Absence Won’t Make Friends Grow Fonder
DEAR HARRIETTE: I just read with interest the letter from Judy in New York. When she told her “close friends” that she was engaged, she didn’t get the response she was looking for. If she was so close to these friends, why didn’t they know she was dating seriously? When girls fall in love, there’s a tendency to stick their friends on the backburner in favor of the guy, and the friends can become resentful. My best friend got married, and I haven’t seen her in person for almost a year. Every time I call her and she’s not busy with work obligations (she works nearly 50 hours a week), she’s going to a movie or dinner with her husband, whom she gets to see every day.

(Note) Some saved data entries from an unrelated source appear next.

(* ===== verification/StreamResume.v ===== *)
(** * Resuming a stream

    What a cursor promises: a stream that is opened with the cursor of the last frame of another one replays
    every message that is newer than the frames of its origin, and none that a frame has delivered. *)
From S2P Require Import Prelude GoHeap Dll Types Config Metrics GoIO Base64 Pending Cache CacheIndex CacheExpiry CacheInv CacheExpire CacheSpec StreamCursor.
From Stdlib Require Import String Ascii.
#[local] Open Scope Z_scope.

(** The messages of a topic in the order of its index. *)
Definition history (c : cache) (topic : string) : list Message := omap (fun r => c_mstore c !! r) (live (default [] (c_topics c !! topic))).

Lemma passing_history st p (l : list loc) out : (forall r m, (r, m) ∈ out -> st !! r = Some m) -> out.*1 = passing st p l ->
  out.*2 = filter (fun m => p m = true) (omap (fun r => st !! r) l).
Proof.
  revert out. unfold passing. induction l as [|r l IH]; intros out Hout E; cbn [omap list_omap] in *; [by destruct out|]. destruct (st !! r) as [m|] eqn:Hm; cbn [mbind option_bind] in *; [|by apply IH].
  rewrite filter_cons. destruct (p m) eqn:Ep; [|rewrite decide_False by done; by apply IH]. rewrite decide_True by done.
  destruct out as [|[r' m'] out]; [done|]. cbn in E. injection E as -> E. cbn. assert (m' = m) as -> by (specialize (Hout r m' ltac:(left)); congruence).
  f_equal. apply IH; [|done]. intros x y Hx. apply Hout. by right.
Qed.

Lemma wp_topicHistory c topic p (Q : list (loc * Message) -> cache -> Prop) : cacheOK c ->
  (forall l, l.*2 = filter (fun m => p m = true) (history c topic) -> Q l c) -> wp (topicFilter topic p) c Q.
Proof.
  intros [[L I] _] HQ. unfold topicFilter. wp_step. apply wp_get. set (idx := default [] (c_topics c !! topic)).
  assert (Hst : forall r, r ∈ live idx -> is_Some (c_mstore c !! r)).
  { intros r [i Hi]%elem_of_live. unfold idx in Hi. destruct (c_topics c !! topic) as [l|] eqn:El; [|by destruct i].
    destruct (ixt_slot _ _ _ _ (ci_topics _ _ _ I) _ _ _ _ El Hi) as (m & ? & _). by exists m. }
  wp_step. apply wp_filterLive; [exact Hst|]. intros l' El'. rewrite El'.
  apply wp_derefAll; [intros r [Hr _]%elem_of_passing; by apply Hst|]. intros out Eout Hout. apply HQ. by eapply passing_history.
Qed.

Lemma replayIDs_unread c topic cursor : cacheOK c -> replayIDsLocked topic cursor false 0 c = Some (m_ID <$> unread cursor (history c topic), c).
Proof.
  intros K. assert (Hw : wp (replayIDsLocked topic cursor false 0) c (fun ids c' => c' = c /\ ids = m_ID <$> unread cursor (history c topic))).
  { unfold replayIDsLocked. wp_step. apply wp_topicHistory; [done|]. intros l El. apply wp_ret. split; [done|].
    change ((fun p : loc * Message => m_ID p.2) <$> l) with (compose m_ID snd <$> l). rewrite list_fmap_compose, El. f_equal. unfold unread.
    apply list_filter_iff. intros m. cbn. by rewrite bool_decide_eq_true. }
  apply wp_elim in Hw as (ids & c' & E & -> & ->). exact E.
Qed.

Section Resume.
Context `{CursorJSON}.

Lemma cursorOK_insert sequences o v : cursorOK sequences -> originOK o -> in_u64 v -> cursorOK (<[o := v]> sequences).
Proof. intros Hok Ho Hv k x. destruct (decide (k = o)) as [->|Hne]; [rewrite lookup_insert_eq; by intros [= <-]|rewrite lookup_insert_ne by done; apply Hok]. Qed.

Lemma advance_cursorOK f c : cursorOK (sc_sequences c) -> originOK (d_origin f.1) -> in_u64 (d_sequence f.1) -> cursorOK (sc_sequences (advanceMaps f.1 f.2 c)).
Proof.
  intros Hok Ho Hv. destruct f as [d t]. cbn [fst snd] in *. unfold advanceMaps. set (c1 := if bool_decide _ then c else dropExpired t c).
  assert (Hok1 : cursorOK (sc_sequences c1)).
  { unfold c1. case_bool_decide; [done|]. intros k v. rewrite dropExpired_sequences. destruct (sc_expires c !! k); [case_bool_decide; [done|]|]; apply Hok. }
  assert (Hok2 : cursorOK (<[d_origin d := Z.max (at0 (sc_sequences c1) (d_origin d)) (d_sequence d)]> (sc_sequences c1))).
  { apply cursorOK_insert; [done|done|]. unfold in_u64, at0 in *. destruct (sc_sequences c1 !! d_origin d) as [v|] eqn:Ev; cbn; [|lia].
    destruct (Hok1 _ _ Ev) as [_ Hv1]. unfold in_u64 in Hv1. lia. }
  by destruct (_ || _).
Qed.

Lemma advanceAll_cursorOK l c : cursorOK (sc_sequences c) -> Forall (fun f => originOK (d_origin f.1) /\ in_u64 (d_sequence f.1)) l -> cursorOK (sc_sequences (advanceAll l c)).
Proof.
  revert c. induction l as [|f l IH]; intros c Hok Hl; cbn; [done|]. apply Forall_cons in Hl as [[Ho Hv] Hl]. apply IH; [by apply advance_cursorOK|done].
Qed.

(** A replay from the cursor of the last frame: of the messages of the topic that are cached, in their order, every one that is
    beyond the first cursor and the frames, and none that has not expired and that a frame has delivered, also where the stream has forgotten origins. *)
Lemma resumed_replay c l now k topic : cacheOK k -> cursorOK (sc_sequences c) -> Forall (fun f => originOK (d_origin f.1) /\ in_u64 (d_sequence f.1)) l -> Forall (fun f => f.2 <= now) l ->
  exists ms, replayIDsLocked topic (sc_sequences (advanceAll l c)) false 0 k = Some (m_ID <$> ms, k) /\ ms `sublist_of` history k topic /\
    (forall m, m ∈ history k topic -> beyond (sc_sequences c) l m -> m ∈ ms) /\ (forall f m, f ∈ l -> carries f m -> now < m_ExpiresAt m -> m ∉ ms).
Proof.
  intros K Hok Hl Ht. exists (unread (sc_sequences (advanceAll l c)) (history k topic)). unfold unread. split_and!; [by apply replayIDs_unread|apply sublist_filter| |].
  - intros m Hm [Hc Hf]. apply list_elem_of_filter. split; [|done]. apply advanceAll_behind; [done| |done].
    enough (0 <= at0 (sc_sequences c) (m_Origin m)) by lia. unfold at0. destruct (sc_sequences c !! m_Origin m) as [v|] eqn:Ev; [|done]. destruct (Hok _ _ Ev) as [_ Hv]. unfold in_u64 in Hv. cbn. lia.
  - intros f m Hf (E1 & E2 & E3) Hnow [Hm _]%list_elem_of_filter. destruct (decide (0 < m_Sequence m)) as [Hp|Hp].
    + pose proof (advanceAll_reached l c (m_Origin m) (m_Sequence m) (m_ExpiresAt m) now f Hp Hnow Ht Hf E1 E2 E3). lia.
    + unfold at0 in Hm. destruct (sc_sequences (advanceAll l c) !! m_Origin m) as [v|] eqn:Ev; cbn in Hm; [|lia].
      destruct (advanceAll_cursorOK l c Hok Hl _ _ Ev) as [_ Hv]. unfold in_u64 in Hv. lia.
Qed.

(** The text of that cursor is understood. *)
Lemma advanced_text c l : cursorOK (sc_sequences c) -> Forall (fun f => originOK (d_origin f.1) /\ in_u64 (d_sequence f.1)) l ->
  encodeReplayCursor (sc_sequences (advanceAll l c)) <> "" -> decodeReplayCursor (encodeReplayCursor (sc_sequences (advanceAll l c))) = Some (sc_sequences (advanceAll l c)).
Proof. intros Hok Hl Hne. apply decode_encode_cursor; [by apply advanceAll_cursorOK|done]. Qed.
End Resume.

(** ** A stream that broke after its first frame *)
Fixpoint bitBytes (p : positive) : list byte := match p with xH => [] | xO p => Byte.x00 :: bitBytes p | xI p => Byte.x01 :: bitBytes p end.
Fixpoint byteBits (l : list byte) : positive := match l with [] => xH | b :: l => if bool_decide (b = Byte.x00) then xO (byteBits l) else xI (byteBits l) end.
Lemma byteBits_bytes p : byteBits (bitBytes p) = p.
Proof. induction p as [p IH|p IH|]; cbn; [by rewrite IH|by rewrite IH|done]. Qed.
Definition bitJSON : CursorJSON.
Proof.
  refine {| cj_marshal := fun m => bitBytes (encode (map_to_list m)); cj_unmarshal := fun l => Some (list_to_map <$> (decode (byteBits l) : option (list (string * Z)))) |}.
  intros m _. by rewrite byteBits_bytes, decode_encode; cbn; rewrite list_to_map_to_list.
Defined.

Definition ex_seq (id : string) (expires sequence : Z) : Message := mkMessage id "t" "" ∅ [] 5 expires "o" sequence None None None 0 0 0 0.
Definition ex_history0 : cache := allocated 2%positive (ex_seq "b" 20 2) (allocated 1%positive (ex_seq "a" 10 1) (newCache 1000)).
Definition ex_history1 : cache := afterCache (putLocked 1%positive 0 0 ex_history0).
Definition ex_history2 : cache := afterCache (putLocked 2%positive 0 0 ex_history1).
Lemma ex_history_ok : cacheOK ex_history2.
Proof.
  apply (cruns_ok 1000); [done|]. eapply cruns_step; [eapply cruns_step; [eapply cruns_step; [eapply cruns_step; [apply cruns_new|]|]|]|].
  - by apply (cs_alloc (newCache 1000) 1%positive (ex_seq "a" 10 1)).
  - by apply (cs_alloc (allocated 1%positive (ex_seq "a" 10 1) (newCache 1000)) 2%positive (ex_seq "b" 20 2)).
  - apply (cs_put _ 1%positive 0 0 (true, None) ex_history1); [by eexists|vm_compute; reflexivity].
  - apply (cs_put _ 2%positive 0 0 (true, None) ex_history2); [vm_compute; by eexists|vm_compute; reflexivity].
Qed.

Definition ex_frame : Delivery := mkDelivery "d1" "a" "t" "" ∅ 5 1 "" [] "o" 1 10.
Definition ex_frames : frames := [(ex_frame, 1)].
Definition ex_cursor : streamCursor := mkStreamCursor ∅ ∅.
Lemma ex_frames_ok : Forall (fun f => originOK (d_origin f.1) /\ in_u64 (d_sequence f.1)) ex_frames.
Proof. constructor; [|done]. repeat split; vm_compute; done. Qed.
Lemma ex_cursor_ok : cursorOK (sc_sequences ex_cursor).
Proof. intros o v Hv. change ((∅ : gmap string Z) !! o = Some v) in Hv. by rewrite lookup_empty in Hv. Qed.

Tell Judy to put herself in her friend’s place and see if maybe there’s a deeper reason behind why they may not be so quick to congratulate her. — Mary, Iowa
Mary: You are right to point out that many women — and men — fall away from their friends when they first “fall in love.” Their lives intertwine with their new love, frequently leaving no time for others. Usually, this whirlwind slows down over time, and the patient friend regains his or her old buddy.
Sometimes there never seems to be enough time for the two friends to get back together. The reasons people grow apart aren’t always obvious. In some instances, the newly married person is blindsided by romance and neglectful of the others who have figured into her life prominently. Sometimes she must re-evaluate how to allocate time and redefine which people will continue on in her new life. In that case, it’s up to the wife to say something, so as not to leave the others hanging. Finally, people naturally grow into different dynamics in their relationships. Friendships can be intense for a long time and more relaxed later. When you truly love your friends, even as time passes, when the two of you reconnect, your love for one another can remain just as strong and genuine. Rather than harboring hurt feelings, live your life. Fill your time with other activities and relationships, and welcome her back when you and she are ready.
He Wants to Get Away
DEAR HARRIETTE: I want to schedule my vacation for the summer now, but things at my office are in a state of flux. With the economy so uncertain, I wonder if I should dare to ask for time off, even though I’ve earned it. How can I handle this? — Max, Detroit
Max: It’s important to take the temperature at your job. Pay attention to what’s going on and especially how your job performance is considered. Do you do your best at work? Are you a valuable contributor there? These questions are vital at all times, and even more when times are tight.
That doesn’t mean you should forego your vacation. Request a private meeting with your supervisor. Ask for permission for the vacation time you would like. During the conversation express your allegiance to the company and your intention to support your job as everyone works through this tough period. Observe your supervisor’s reaction. You may find that the dates you’ve requested work fine or another period is preferable. Be clear with your supervisor that you would greatly appreciate your time off.